Per la verità, la magistratura non ha segreti, in Italia. Da molti anni. Per fissare un punto, diciamo da oltre trent’anni. Nel 1987, gli italiani, e non i marziani, andarono a votare per un Referendum sulla responsabilità civile dei magistrati. C’era stato il caso di Enzo Tortora, travolto sin dal Giugno 1983 dalla micidiale potenza del “potere delle manette”, e la cui trasmissione televisiva, “Portobello”, era seguita da decine di milioni di persone (ancora italiani, e non marziani).
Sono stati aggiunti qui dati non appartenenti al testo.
(* ===== verification/Interceptor.v ===== *)
(** * Request metadata (base_rpc/src/interceptor.rs, base_rpc/src/error.rs)

    The client interceptor writes identity fields into a request's metadata,
    the server reads them back.  tonic's metadata is a map from header names
    to values; how values are parsed from text and printed is an argument,
    with the law that printing a parsed value gives the text back. *)
From stdpp Require Import strings.
From S2P Require Import Prelude Errors.

Definition REQUEST_ID : string := "x-request-id".
Definition TRACE_ID : string := "x-trace-id".
Definition NODE_ID : string := "x-node-id".
Definition INSTANCE_ID : string := "x-instance-id".
Definition PROTOCOL_VERSION : string := "x-protocol-version".
Definition AUTHORIZATION : string := "authorization".

Record RpcMetadata := mkMetadata {
  request_id : option string;
  trace_id : option string;
  node_id : option string;
  instance_id : option string;
  protocol_version : option string;
  bearer_token : option string
}.

(** The errors of the crate; those of other crates by their text. *)
Inductive RpcError :=
  | InvalidEndpoint (text : string)
  | Transport (text : string)
  | Io (text : string)
  | InvalidMetadata (name value : string)
  | Connection (text : string).

Definition rpc_error_display (e : RpcError) : string :=
  match e with
  | InvalidEndpoint t => "invalid endpoint: " +:+ t
  | Transport t => "transport error: " +:+ t
  | Io t => "io error: " +:+ t
  | InvalidMetadata name value => "invalid metadata value for " +:+ name +:+ ": " +:+ value
  | Connection t => "connection task failed: " +:+ t
  end.

Fixpoint strip_prefix_str (p s : string) : option string :=
  match p, s with
  | EmptyString, _ => Some s
  | String a p, String b s => if Ascii.eqb a b then strip_prefix_str p s else None
  | String _ _, EmptyString => None
  end.

Section interceptor.
Context {Value : Type} (from_str : string → option Value) (to_str : Value → option string).
Notation MetadataMap := (gmap string Value).

Definition insert_value (metadata : MetadataMap) (name value : string) :
    result MetadataMap (Status Value) :=
  match from_str value with
  | Some v => Ok (<[name := v]> metadata)
  | None => Err (mkStatus CInvalidArgument (rpc_error_display (InvalidMetadata name value)) ∅)
  end.

Definition insert_optional (metadata : MetadataMap) (name : string) (value : option string) :
    result MetadataMap (Status Value) :=
  match value with
  | Some value => insert_value metadata name value
  | None => Ok metadata
  end.

(** [ClientMetadataInterceptor::call]; the request is consumed, so an error
    leaves nothing behind. *)
Definition call (md : RpcMetadata) (request : MetadataMap) : result MetadataMap (Status Value) :=
  let? r := insert_optional request REQUEST_ID (request_id md) in
  let? r := insert_optional r TRACE_ID (trace_id md) in
  let? r := insert_optional r NODE_ID (node_id md) in
  let? r := insert_optional r INSTANCE_ID (instance_id md) in
  let? r := insert_optional r PROTOCOL_VERSION (protocol_version md) in
  match bearer_token md with
  | Some token => insert_value r AUTHORIZATION ("Bearer " +:+ token)
  | None => Ok r
  end.

Definition get_value (metadata : MetadataMap) (name : string) : option string :=
  metadata !! name ≫= to_str.

Definition extract_rpc_metadata (metadata : MetadataMap) : RpcMetadata :=
  mkMetadata (get_value metadata REQUEST_ID) (get_value metadata TRACE_ID)
    (get_value metadata NODE_ID) (get_value metadata INSTANCE_ID)
    (get_value metadata PROTOCOL_VERSION)
    (get_value metadata AUTHORIZATION ≫= strip_prefix_str "Bearer ").

(** ** Lemmas *)

(** What a request carries of a field after the interceptor. *)
Definition over (new old : option string) : option string := if new is Some s then Some s else old.

Definition overlay (md old : RpcMetadata) : RpcMetadata :=
  mkMetadata (over (request_id md) (request_id old)) (over (trace_id md) (trace_id old))
    (over (node_id md) (node_id old)) (over (instance_id md) (instance_id old))
    (over (protocol_version md) (protocol_version old)) (over (bearer_token md) (bearer_token old)).

(** The headers to write, in order. *)
Definition headers (md : RpcMetadata) : list (string * option string) :=
  [(REQUEST_ID, request_id md); (TRACE_ID, trace_id md); (NODE_ID, node_id md);
   (INSTANCE_ID, instance_id md); (PROTOCOL_VERSION, protocol_version md);
   (AUTHORIZATION, (λ t, "Bearer " +:+ t) <$> bearer_token md)].

Fixpoint insert_all (r : MetadataMap) (hs : list (string * option string)) :
    result MetadataMap (Status Value) :=
  match hs with
  | [] => Ok r
  | (name, v) :: hs => let? r := insert_optional r name v in insert_all r hs
  end.

Lemma call_insert_all md r : call md r = insert_all r (headers md).
Proof.
  unfold call, headers. cbn [insert_all].
  repeat (destruct (insert_optional _ _ _); [cbn|done]).
  destruct (bearer_token md); [|done]. cbn. by destruct (insert_value _ _ _).
Qed.

(** A field that is absent or can be a header value. *)
Definition sendable (v : option string) : Prop := ∀ s, v = Some s → is_Some (from_str s).

Context (law : ∀ s v, from_str s = Some v → to_str v = Some s).

Lemma insert_all_spec hs r : NoDup hs.*1 →
  match insert_all r hs with
  | Ok r' => Forall (λ h, sendable h.2) hs ∧
      ∀ name, get_value r' name =
        match list_to_map (M:=gmap string (option string)) hs !! name with
        | Some v => over v (get_value r name)
        | None => get_value r name
        end
  | Err st => st_code st = CInvalidArgument ∧ ∃ name s, (name, Some s) ∈ hs ∧ from_str s = None ∧
      st_message st = rpc_error_display (InvalidMetadata name s)
  end.
Proof.
  revert r. induction hs as [|[name v] hs IH]; intros r Hnd; cbn [insert_all].
  { split; [constructor|]. intros name. cbn. by rewrite lookup_empty. }
  rewrite fmap_cons in Hnd. apply NoDup_cons in Hnd as [Hni Hnd]. cbn in Hni.
  destruct v as [s|]; cbn [insert_optional].
  2:{ cbn. specialize (IH r Hnd). destruct (insert_all r hs) as [r'|st].
      - destruct IH as [Hs Hr]. split; [by constructor|]. intros n. cbn.
        destruct (decide (name = n)) as [<-|Hn].
        + rewrite lookup_insert_eq, Hr, not_elem_of_list_to_map_1 by done. done.
        + rewrite lookup_insert_ne by done. apply Hr.
      - destruct IH as (Hc & n & s & Hin & ?). split; [done|]. exists n, s. split; [by right|done]. }
  unfold insert_value. destruct (from_str s) as [v|] eqn:Hv; cbn [result_bind].
  2:{ split; [done|]. exists name, s. split; [by left|done]. }
  specialize (IH (<[name := v]> r) Hnd). destruct (insert_all _ hs) as [r'|st].
  - destruct IH as [Hs Hr]. split.
    { constructor; [|done]. intros s' [= <-]. by eexists. }
    intros n. rewrite Hr, list_to_map_cons. destruct (decide (name = n)) as [<-|Hn].
    + rewrite lookup_insert_eq, not_elem_of_list_to_map_1 by done.
      unfold get_value. rewrite lookup_insert_eq. cbn. by apply law.
    + rewrite lookup_insert_ne by done.
      assert (get_value (<[name := v]> r) n = get_value r n) as ->; [|done].
      unfold get_value. by rewrite lookup_insert_ne.
  - destruct IH as (Hc & n & s' & Hin & ?). split; [done|]. exists n, s'. split; [by right|done].
Qed.

Lemma strip_prefix_str_app p s : strip_prefix_str p (p +:+ s) = Some s.
Proof. induction p as [|a p IH]; [by destruct s|]. change (String a p +:+ s) with (String a (p +:+ s)).
  cbn [strip_prefix_str]. by rewrite Ascii.eqb_refl. Qed.

(** A request that passes the interceptor carries on the other side every
    field of the client's metadata, keeps its own fields where the client has
    none, and all its other headers; it is refused, with an invalid-argument
    status that names the field, exactly when a field is no header value. *)
Theorem metadata_roundtrip md request :
  match call md request with
  | Ok request' =>
      extract_rpc_metadata request' = overlay md (extract_rpc_metadata request) ∧
      Forall (λ h, sendable h.2) (headers md) ∧
      ∀ name, name ∉ (headers md).*1 → get_value request' name = get_value request name
  | Err st => st_code st = CInvalidArgument ∧
      ∃ name s, (name, Some s) ∈ headers md ∧ from_str s = None ∧
        st_message st = rpc_error_display (InvalidMetadata name s)
  end.
Proof.
  rewrite call_insert_all. pose proof (insert_all_spec (headers md) request) as Hspec.
  destruct (insert_all request (headers md)) as [r'|st]; [|by apply Hspec, (bool_decide_unpack _)].
  destruct Hspec as [Hs Hr]; [by apply (bool_decide_unpack _)|]. split_and!; [|done|].
  - unfold extract_rpc_metadata, overlay. rewrite !Hr. cbn. f_equal.
    destruct (bearer_token md) as [t|]; [|done]. cbn. exact (strip_prefix_str_app "Bearer " t).
  - intros name Hname. rewrite Hr. by rewrite not_elem_of_list_to_map_1.
Qed.
End interceptor.

(** ** Witness *)

Module InterceptorExample.
(** Values are the texts without a newline. *)
Definition from_str (s : string) : option string :=
  if bool_decide (Ascii.ascii_of_nat 10 ∈ String.list_ascii_of_string s) then None else Some s.
Lemma law s v : from_str s = Some v → Some v = Some s.
Proof. unfold from_str. case_bool_decide; naive_solver. Qed.
Definition md : RpcMetadata := mkMetadata (Some "r1") None (Some "n1") None None (Some "secret").
Definition request : gmap string string := {["x-trace-id" := "t0"; "accept" := "any"]}.
End InterceptorExample.
Import InterceptorExample.

Lemma metadata_roundtrip_witness :
  match call from_str md request with
  | Ok request' =>
      extract_rpc_metadata Some request' = overlay md (extract_rpc_metadata Some request) ∧
      Forall (λ h, sendable from_str h.2) (headers md) ∧
      ∀ name, name ∉ (headers md).*1 → get_value Some request' name = get_value Some request name
  | Err st => st_code st = CInvalidArgument ∧
      ∃ name s, (name, Some s) ∈ headers md ∧ from_str s = None ∧
        st_message st = rpc_error_display (InvalidMetadata name s)
  end.
Proof. apply (metadata_roundtrip from_str Some law md request). Defined.

(** The call of the witness goes through, and this is what the server reads. *)
Example metadata_read :
  match call from_str md request with
  | Ok r => extract_rpc_metadata Some r =
      mkMetadata (Some "r1") (Some "t0") (Some "n1") None None (Some "secret")
  | Err _ => False
  end.
Proof. by vm_compute. Qed.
Alle urne andarono in circa quaranta milioni, esprimendosi in larghissima maggioranza per il SI.
Qualche anno dopo, venne l’ “Operazione Mani Pulite”. E il connubio patibolare già sperimentato “in vitro” su Tortora, quello della gogna costruita da Pubblici Ministeri e mass media “embedded”, giunse a tale grado di potenza che, semplicemente, nel giro di un anno venne liquidato un intero sistema politico. Ancora, sotto gli occhi degli italiani e non di marziani.
Quindi venne la ventennale stagione dei Grandi Processi: una settantina a Berlusconi, e altri, in minor numero ma di grande efficacia rappresentativa, verso Andreotti, e altre notissime pubbliche personalità. La sintesi delle sintesi, i Processi per la cd- Trattativa Stato-mafia, che hanno visto variamente sfilare “agli atti”, fra più o meno larvate accuse di sordide complicità, quattro ex ministri (Scotti, Martelli, Mannino, Mancino), un ex Presidente della Camera (Violante), un ex Presidente del Senato e Vice-Presidente del CSM (Mancino), tre Presidenti della Repubblica (Scalfaro, Ciampi e Napolitano), e uno, Napolitano, ancora in carica e, per questo, oggetto di una clamorosissima audizione al Quirinale, nonché Generali dei Carabinieri (Subranni e Mori), uno dei quali, Mori, aveva tolto le castagne dal fuoco ai predetti italiani, mettendo nel sacco Totò Riina e i suoi complici (evidentemente, la cosa era dispiaciuta). Questo, solo per una sintetica sinossi della questione “novità”.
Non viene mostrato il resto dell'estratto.